Cell treatment with UNC0638
For nuclear donor treatment, primary fetal fibroblasts were thawed and cultured as described above. After 24 h, culture medium was replaced with fresh medium containing 250 nM of UNC0638, best concentration described previously27. Forty-eight hours later, UNC0638 treatment was renewed for an additional 48 h under serum starvation (culture media supplemented with 0.5% of FBS instead of 10%) to arrest the cell cycle at the G1/G0 stages. Dimethyl sulfoxide (DMSO) at same concentration of UNC0638 dilution (0.01%) and submitted to same culture conditions was used as control. Nighty-six hours after starting treatment (48 h + 48 h), cells were then used for immunostaining, western blotting analysis or SCNT. While for embryo treatment, nuclear donors were cultured for 48 h under starvation medium without treatment.
Immunostaining of somatic cells
For H3K9me2 and H3K9me3 analysis, we procedure as described previously49,50 with few modifications. Cells were plated on coverslips and treated as described above. Then, cells were fixed with 4% paraformaldehyde for 15 min and permeabilized with D-PBS + 1% Triton X-100 for 10 min and blocked for 30 min in D-PBS + 0.3% Triton X-100 + 1% BSA, were placed in primary antibody solution consisting of blocking buffer, a mouse antibody anti-H3K9me2—Abcam (ab1220, 1:300) and a rabbit antibody anti-H3K9me3—Abcam (ab8898, 1:500), overnight at 4 °C. Cells incubated without primary antibodies were used as negative controls for all assays. In the next day, after washing 3 × for 10 min each, cells were incubated with secondary antibodies Alexa Fluor 568-conjugated goat anti-rabbit IgG (Life Tech, cat. # A-11036 and Alexa Fluor 488-conjugate goat anti-mouse IgG (Life Tech, cat. #: A-11029) both at RT for 1 h. Then, after washing for 3 × for 10 min each, samples were mounted on microscope slides and with Prolong Gold Antifade Mountant (Life Tech, cat. # P36935). Images were captured using a confocal microscope (TCS-SP5 AOBS; Leica, Soims, Germany) using laser excitation and emission filters specific for Alexa 488 and Alexa 568. Digital images were analyzed by evaluating each nucleus fluorescent intensity using ImageJ-Fiji image processing software (National Institutes of Health, Bethesda, MD, USA). The fluorescent intensity (average mean gray value) of each channel were measured by manually outlining each nucleus and adjusted against background.
Protein analysis
All steps for histone acid extraction and western blot were described in details previously, with few modifications48.

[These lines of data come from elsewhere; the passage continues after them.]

Lemma finv_put s t e st :
  finv s -> fthreads s !! t = Some (FPut e st) -> Z.of_nat (size (fthreads s)) < 2 ^ 32 -> tree_unlocked s -> finv (futex_put s t e st).
Proof.
  intros I Ht Hsz Hul. unfold futex_put. destruct (f_live _ I t _ e Ht eq_refl) as [x He]. rewrite He.
  destruct (f_count _ I _ _ He) as [Ec Hpos]. pose proof (users_bound (fthreads s) e) as Hb. rewrite u32_small by lia.
  assert (users (<[t := FDone (futex_status st)]> (fthreads s)) e = refcnt x - 1) as Eu.
  { rewrite (users_insert _ t _ _ _ Ht). unfold uses1. cbn [uses]. rewrite decide_True, decide_False by done. lia. }
  assert (forall e', e' <> e -> touches (FPut e st) <> Some e' /\ touches (FDone (futex_status st)) <> Some e') as Hot by (cbn; split; congruence).
  destruct (Z.eqb_spec (refcnt x - 1) 0) as [E0|E0].
  - eapply (finv_entry s _ t _ _ e I Ht); cbn [fgoto fmem ftree fentries fthreads]; try done.
    + intros e' Hne. rewrite lookup_delete_ne by done. by apply Hot in Hne.
    + intros k e'. rewrite lookup_delete_Some, (f_tree _ I). setoid_rewrite lookup_delete_Some. split.
      * intros (Hk & y & Hy & <-). exists y. split; [split; [|done]|done]. congruence.
      * intros (y & (Hne & Hy) & <-). split; [|eauto]. intros Hk.
        assert (ftree s !! fkey x = Some e) as T1 by (apply (f_tree _ I); eauto).
        assert (ftree s !! fkey x = Some e') as T2 by (apply (f_tree _ I); eauto). congruence.
    + intros y. rewrite lookup_delete_eq. done.
    + intros _ u q Hu Hq. assert (uses q = Some e) as Hus.
      { apply finsert_cases in Hu as [[_ ->]|[_ Hu]]; [done|]. destruct q; try done. by destruct (Hul u _ _ _ Hu). }
      pose proof (users_pos _ _ _ _ Hu Hus). lia.
  - eapply (finv_entry s _ t _ _ e I Ht); cbn [fgoto set_entry fmem ftree fentries fthreads]; try done.
    + intros e' Hne. rewrite lookup_insert_ne by done. by apply Hot in Hne.
    + by eapply tree_kept.
    + intros y. rewrite lookup_insert_eq. intros [= <-]. cbn [fkey refcnt fwaiters]. rewrite Eu. split; [by eapply f_word|].
      split; [done|]. split; [lia|]. split; [by eapply f_nodup|]. intros u. rewrite (f_queue _ I _ _ u He), lookup_insert_Some.
      split; [|naive_solver]. intros Hu. right. split; [congruence|done].
    + rewrite lookup_insert_eq. done.
Qed.

Lemma finv_turn s t e c n : finv s -> fthreads s !! t = Some (FWake e c n) -> finv (futex_wake_turn s t e c n).
Proof.
  intros I Ht. unfold futex_wake_turn. destruct (f_live _ I t _ e Ht eq_refl) as [x He]. rewrite He.
  destruct (c >? n); [|by eapply finv_quiet]. destruct (fwaiters x) as [|u q] eqn:Eq; [by eapply finv_quiet|].
  pose proof (f_nodup _ I _ _ He) as Hn. rewrite Eq in Hn. apply NoDup_cons in Hn as [Huq Hn].
  assert (fthreads s !! u = Some (FBlocked e)) as Hu by (apply (f_queue _ I _ _ u He); rewrite Eq; by left).
  eapply (finv_quiet _ t (FWake e c n)); try done.
  - apply finv_unblock; try done. intros v. rewrite Eq, elem_of_cons. naive_solver.
  - cbn. rewrite lookup_insert_ne; [done|]. intros ->. congruence.
  - cbn. intros e' [= <-]. rewrite lookup_insert_eq. done.
Qed.

Lemma size_goto s s' t p : fthreads s' = fthreads s -> is_Some (fthreads s !! t) -> size (fthreads (fgoto s' t p)) = size (fthreads s).
Proof. intros E H. cbn. rewrite E. by apply map_size_insert_Some. Qed.

Lemma fstep_inv s s' : finv s /\ Z.of_nat (size (fthreads s)) < 2 ^ 32 -> fstep s s' -> finv s' /\ size (fthreads s') = size (fthreads s).
Proof.
  intros [I Hsz] Hs. destruct Hs as [t key ex fr Ht Hul Hm Hfr|t e ex Ht|t e Ht|t e st Ht Hul|t key c Ht Hul|t e c n Ht|t r Ht|key v Hm].
  - split; [by apply finv_get|]. unfold futex_get. destruct (ftree s !! key) as [e|]; cbn [fentries]; case_match; apply size_goto; eauto.
  - split; [by apply finv_check|]. unfold futex_check. repeat case_match; apply size_goto; eauto.
  - split; [by apply finv_timeout|]. unfold futex_timeout. repeat case_match; apply size_goto; eauto.
  - split; [by apply finv_put|]. unfold futex_put. repeat case_match; apply size_goto; eauto.
  - unfold futex_wake_begin. destruct (ftree s !! key) as [e|] eqn:Ek; (split; [eapply finv_quiet; try done|by apply size_goto]).
    cbn. intros e' [= <-]. apply (f_tree _ I) in Ek as (x & ? & _). eauto.
  - pose proof (finv_turn s t e c n I Ht) as I'. split; [done|]. unfold futex_wake_turn in *. destruct (c >? n); [|by apply size_goto].
    destruct (f_live _ I t _ e Ht eq_refl) as [x He]. rewrite He. destruct (fwaiters x) as [|u q] eqn:Eq; [by apply size_goto|].
    assert (fthreads s !! u = Some (FBlocked e)) as Hu by (apply (f_queue _ I _ _ u He); rewrite Eq; by left).
    cbn. rewrite map_size_insert_Some; [by apply map_size_insert_Some|]. apply lookup_insert_is_Some'. auto.
  - split; [|by apply size_goto]. by eapply finv_quiet.
  - split; [|done]. destruct I as [L T M C Q N A]. split; cbn [fmem ftree fentries fthreads]; try done.
    intros e x He. apply lookup_insert_is_Some'. right. eauto.
Qed.

Lemma finit_inv mem ts : finv (finit mem ts).
Proof.
  assert (forall t p, fthreads (finit mem ts) !! t = Some p -> p = FOut) as H by (intros t p [_ ->]%lookup_gset_to_gmap_Some; done).
  split; try (cbn [finit fentries]; intros *; rewrite lookup_empty; done).
  - intros t p e ->%H. done.
  - intros k e. cbn. setoid_rewrite lookup_empty. naive_solver.
  - intros t Ht%H. done.
Qed.

Lemma frun_inv mem ts s : Z.of_nat (size ts) < 2 ^ 32 -> rtc fstep (finit mem ts) s -> finv s.
Proof.
  intros Hts Hr. assert (finv (finit mem ts) /\ Z.of_nat (size (fthreads (finit mem ts))) < 2 ^ 32) as I.
  { split; [apply finit_inv|]. cbn. by rewrite <- size_dom, dom_gset_to_gmap. }
  revert I. induction Hr as [|a b c Hs _ IH]; [by intros []|]. intros I. destruct (fstep_inv _ _ I Hs) as [I' E].
  apply IH. split; [done|]. rewrite E. apply I.
Qed.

Briefly, histones were extracted using the EpiQuick Total Histone Extraction Kit (Epigentek, Farmingdale, NY, USA, cat. # OP-0006) following the manufacturer’s instructions with few modifications. After harvested, cells were centrifuged at 300×g for 5 min at 4 °C, and the pellet were incubated in 200 μL of pre-lysis buffer, and centrifuged again at 9,500×g for 1 min at 4 °C. Then, the supernatant was removed and the pellet was resuspended in 60 μL of lysis buffer. After incubation for 30 min at 4 °C, they were centrifuged at 13,500×g for 5 min at 4 °C. The containing acid-soluble proteins present in the supernatant was transferred into a new vial and neutralized with 0.3 volumes of balance buffer supplemented with DTT. The proteins extracted were quantified by Qubit 2.0 (Life Technologies) and stored in aliquots at − 20 °C.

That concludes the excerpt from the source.